ABSTRACT

Education and Heredity The character of an adult plant or animal results from the interaction of the environment and the organism from the moment of fertilisation onwards. I have tried to make this statement as colourless and uncontroversial as possible, because everything more definite is matter of controversy. The proportion of heredity and environment in forming an adult human character is very differently estimated by different authorities. Among men of science there is a natural tendency for heredity to be emphasised by geneticists, while environment is emphasised by psychologists. There is, however, another line of cleavage on this question, not scientific, but political. Conservatives and imperialists lay stress on heredity because they belong to the white race but are rather uneducated. Radicals lay stress on education because it is potentially democratic, and because it gives a reason for ignoring difference of colour.
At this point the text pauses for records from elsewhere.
(* ===== verification/ProjectorFacts.v ===== *)
(** What the projector shows: for a log that keeps the contract of the daemon, the view is
    what the events of each item make of it, whatever deliveries were repeated, reordered
    or lost. *)
From stdpp Require Import base list sets strings pretty.
From Stdlib Require Import ZArith Lia Ascii.
From S2P Require Import Prelude Text JsValue Json Utf8 Envelope Types Arith Events JsMap SessionTree Replay WireMessages Projector.

(** ** Tables: one item for each event that opens one *)

Section Tables.
Context {V : Type} (opens : event → option string) (init : event → V) (advance : string → event → V → V).

(** The item an event opens, after the events that follow. *)
Fixpoint table (log : list event) : list (string * V) :=
  match log with
  | [] => []
  | e :: rest =>
      match opens e with Some k => [(k, fold_left (λ v e, advance k e v) rest (init e))] | None => [] end ++ table rest
  end.

Definition opened (log : list event) : list string := omap opens log.

Lemma items_keys log : (table log).*1 = opened log.
Proof.
  unfold opened. induction log as [|e log IH]; [done|]. cbn [table]. rewrite fmap_app, IH. simpl.
  by destruct (opens e).
Qed.

Lemma table_snoc log e :
  table (log ++ [e]) = ((λ kv, (kv.1, advance kv.1 e kv.2)) <$> table log)
                       ++ match opens e with Some k => [(k, init e)] | None => [] end.
Proof.
  induction log as [|e' log IH]; cbn [app table]; [by rewrite app_nil_r|].
  rewrite IH. destruct (opens e') as [k|]; simpl; [|done]. by rewrite fold_left_app.
Qed.

(** An item is opened by one event of the log, and the later ones advance it. *)
Lemma table_elem log k v : (k, v) ∈ table log →
  ∃ pre e post, log = pre ++ e :: post ∧ opens e = Some k ∧ v = fold_left (λ v e, advance k e v) post (init e).
Proof.
  induction log as [|e log IH]; cbn [table]; [by intros ?%elem_of_nil|].
  rewrite elem_of_app. intros [H|H].
  - destruct (opens e) as [k'|] eqn:Eo; [|by apply elem_of_nil in H].
    apply list_elem_of_singleton in H as [= -> ->]. by exists [], e, log.
  - destruct (IH H) as (pre & e' & post & -> & Ho & Hv). by exists (e :: pre), e', post.
Qed.

Lemma items_get log k : map_get k (table log) = None ↔ k ∉ opened log.
Proof. by rewrite map_get_None, items_keys. Qed.

Lemma table_get_Some log k : k ∈ opened log → ∃ v, map_get k (table log) = Some v ∧ (k, v) ∈ table log.
Proof.
  intros Hk. destruct (map_get k (table log)) as [v|] eqn:E; [|by apply items_get in E].
  exists v. split; [done|]. by apply map_get_Some_elem.
Qed.

Lemma opened_snoc log e : opened (log ++ [e]) = opened log ++ option_list (opens e).
Proof. unfold opened. rewrite omap_app. simpl. by destruct (opens e). Qed.

Lemma table_same log e : opens e = None → (∀ k v, advance k e v = v) → table (log ++ [e]) = table log.
Proof.
  intros Ho Ha. rewrite table_snoc, Ho, app_nil_r.
  rewrite <- (list_fmap_id (table log)) at 2. apply list_fmap_ext. intros i [k v] _. by rewrite Ha.
Qed.

Lemma table_new log e k : opens e = Some k → (∀ k v, advance k e v = v) → k ∉ opened log →
  table (log ++ [e]) = map_set k (init e) (table log).
Proof.
  intros Ho Ha Hk. rewrite table_snoc, Ho, map_set_new by (by rewrite items_keys). f_equal.
  rewrite <- (list_fmap_id (table log)) at 2. apply list_fmap_ext. intros i [k' v] _. by rewrite Ha.
Qed.

(** Setting a key of a map to a function of its value. *)
Lemma map_set_at (m : list (string * V)) k v f : map_ok m → map_get k m = Some v →
  map_set k (f v) m = (λ kv, (kv.1, if decide (kv.1 = k) then f kv.2 else kv.2)) <$> m.
Proof.
  unfold map_ok. induction m as [|[k' v'] m IH]; [done|]. simpl.
  intros [Hk Hnd]%NoDup_cons. case_bool_decide as Hkk.
  - intros [= ->]. subst. rewrite decide_True by done. f_equal.
    rewrite <- (list_fmap_id m) at 1. apply list_fmap_ext. intros i [k2 v2] H2.
    rewrite decide_False; [done|]. intros Hx. simpl in Hx. subst. apply Hk.
    apply list_elem_of_fmap. exists (k, v2). split; [done|]. by eapply list_elem_of_lookup_2.
  - intros Hg. rewrite decide_False by done. f_equal. by apply IH.
Qed.

Lemma table_at log e k v f : opens e = None → NoDup (opened log) → map_get k (table log) = Some v →
  (∀ k' v', advance k' e v' = if decide (k' = k) then f v' else v') →
  table (log ++ [e]) = map_set k (f v) (table log).
Proof.
  intros Ho Hnd Hg Ha. rewrite table_snoc, Ho, app_nil_r, map_set_at; [|unfold map_ok; by rewrite items_keys|done].
  apply list_fmap_ext. intros i [k' v'] _. by rewrite Ha.
Qed.
End Tables.

(** ** The view as a function of the log *)

Definition tool_opens (e : event) : option string :=
  match ev_payload e with Types.ToolCall c _ _ => Some c | _ => None end.
Definition tool_init (e : event) : ProjectedToolCall :=
  match ev_payload e with
  | Types.ToolCall c n input =>
      {| pt_callId := c; pt_name := n; pt_input := input; pt_callEventId := ev_id e;
         pt_operationId := ev_operationId e; pt_result := None; pt_renderIntent := renderIntent n |}
  | _ => {| pt_callId := ""; pt_name := ""; pt_input := []; pt_callEventId := ""; pt_operationId := None;
            pt_result := None; pt_renderIntent := IGeneric |}
  end.
Definition tool_advance (k : string) (e : event) (t : ProjectedToolCall) : ProjectedToolCall :=
  match ev_payload e with
  | ToolResult c _ items isError details =>
      if decide (k = c) then
        with_result t {| to_eventId := ev_id e; to_content := items; to_isError := isError; to_details := details |}
      else t
  | _ => t
  end.

Definition interaction_opens (e : event) : option string :=
  match ev_payload e with InteractionRequested id _ _ _ _ => Some id | _ => None end.
Definition interaction_init (e : event) : ProjectedInteraction :=
  {| pi_interactionId := default "" (interaction_opens e); pi_request := e; pi_resolution := None |}.
Definition interaction_advance (k : string) (e : event) (i : ProjectedInteraction) : ProjectedInteraction :=
  match ev_payload e with
  | InteractionResolved id _ _ =>
      if decide (k = id) then
        {| pi_interactionId := pi_interactionId i; pi_request := pi_request i; pi_resolution := Some e |}
      else i
  | _ => i
  end.

Definition queue_opens (e : event) : option string :=
  match ev_payload e with QueueEnqueued _ _ => Some (ev_id e) | _ => None end.
Definition queue_init (e : event) : ProjectedQueueItem :=
  match ev_payload e with
  | QueueEnqueued items priority =>
      {| pq_queueItemId := ev_id e; pq_operationId := ev_operationId e; pq_content := items;
         pq_priority := priority; pq_status := QQueued |}
  | _ => {| pq_queueItemId := ""; pq_operationId := None; pq_content := []; pq_priority := Back; pq_status := QQueued |}
  end.

(** How an event ends its operation, if it does. *)
Definition ends_operation (e : event) : option queue_status :=
  match ev_payload e with
  | AssistantMessage _ SToolUse _ _ => None
  | AssistantMessage _ SAborted _ _ => Some QAborted
  | AssistantMessage _ SError _ _ => Some QFailed
  | AssistantMessage _ _ _ _ => Some QCompleted
  | SessionErrorP _ _ _ _ => Some QFailed
  | _ => None
  end.

(** The states of a queued prompt: queued, running, paused, and how it ended. *)
Definition queue_advance (k : string) (e : event) (q : ProjectedQueueItem) : ProjectedQueueItem :=
  match ev_payload e with
  | QueueRequeued id priority => if decide (k = id) then queue_item q QQueued (Some priority) else q
  | QueueStarted id => if decide (k = id) then queue_item q QRunning None else q
  | QueuePaused id => if decide (k = id) then queue_item q QPaused None else q
  | _ =>
      match ends_operation e, ev_operationId e with
      | Some status, Some op =>
          if bool_decide (pq_operationId q = Some op ∧ pq_status q = QRunning) then queue_item q status None else q
      | _, _ => q
      end
  end.

Definition interrupt_opens (e : event) : option string :=
  match ev_payload e with InterruptRequested _ _ => ev_operationId e | _ => None end.
Definition interrupt_init (e : event) : ProjectedInterruptDelivery :=
  match ev_payload e with
  | InterruptRequested items target =>
      {| pd_requestEventId := ev_id e; pd_operationId := ev_operationId e; pd_content := items;
         pd_targetOperationId := target; pd_reason := None; pd_status := DQueued |}
  | _ => {| pd_requestEventId := ""; pd_operationId := None; pd_content := []; pd_targetOperationId := None;
            pd_reason := None; pd_status := DQueued |}
  end.
Definition interrupt_advance (k : string) (e : event) (d : ProjectedInterruptDelivery) : ProjectedInterruptDelivery :=
  match ev_payload e with
  | InterruptUpdated state target reason =>
      if decide (Some k = ev_operationId e) then
        {| pd_requestEventId := pd_requestEventId d; pd_operationId := pd_operationId d; pd_content := pd_content d;
           pd_targetOperationId := match target with Some _ => target | None => pd_targetOperationId d end;
           pd_reason := match reason with Some _ => reason | None => pd_reason d end;
           pd_status := DUpdated state |}
      else d
  | _ => d
  end.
This political cleavage on the whole overrides that of geneticist and psychologist. Hogben, though a geneticist, finds little to be said in favour of eugenics, while governmental psychologists, such as Goddard and Terman, tend to emphasise heredity. Americans of this school always tacitly assume the superiority of the Nordics, though even the most conservative among them are constrained to admit that the mountaineers of North Carolina and Kentucky, who are of pure English and Scottish descent, none the less have, on the average, lower intelligence quotients than are found among Jewish immigrants.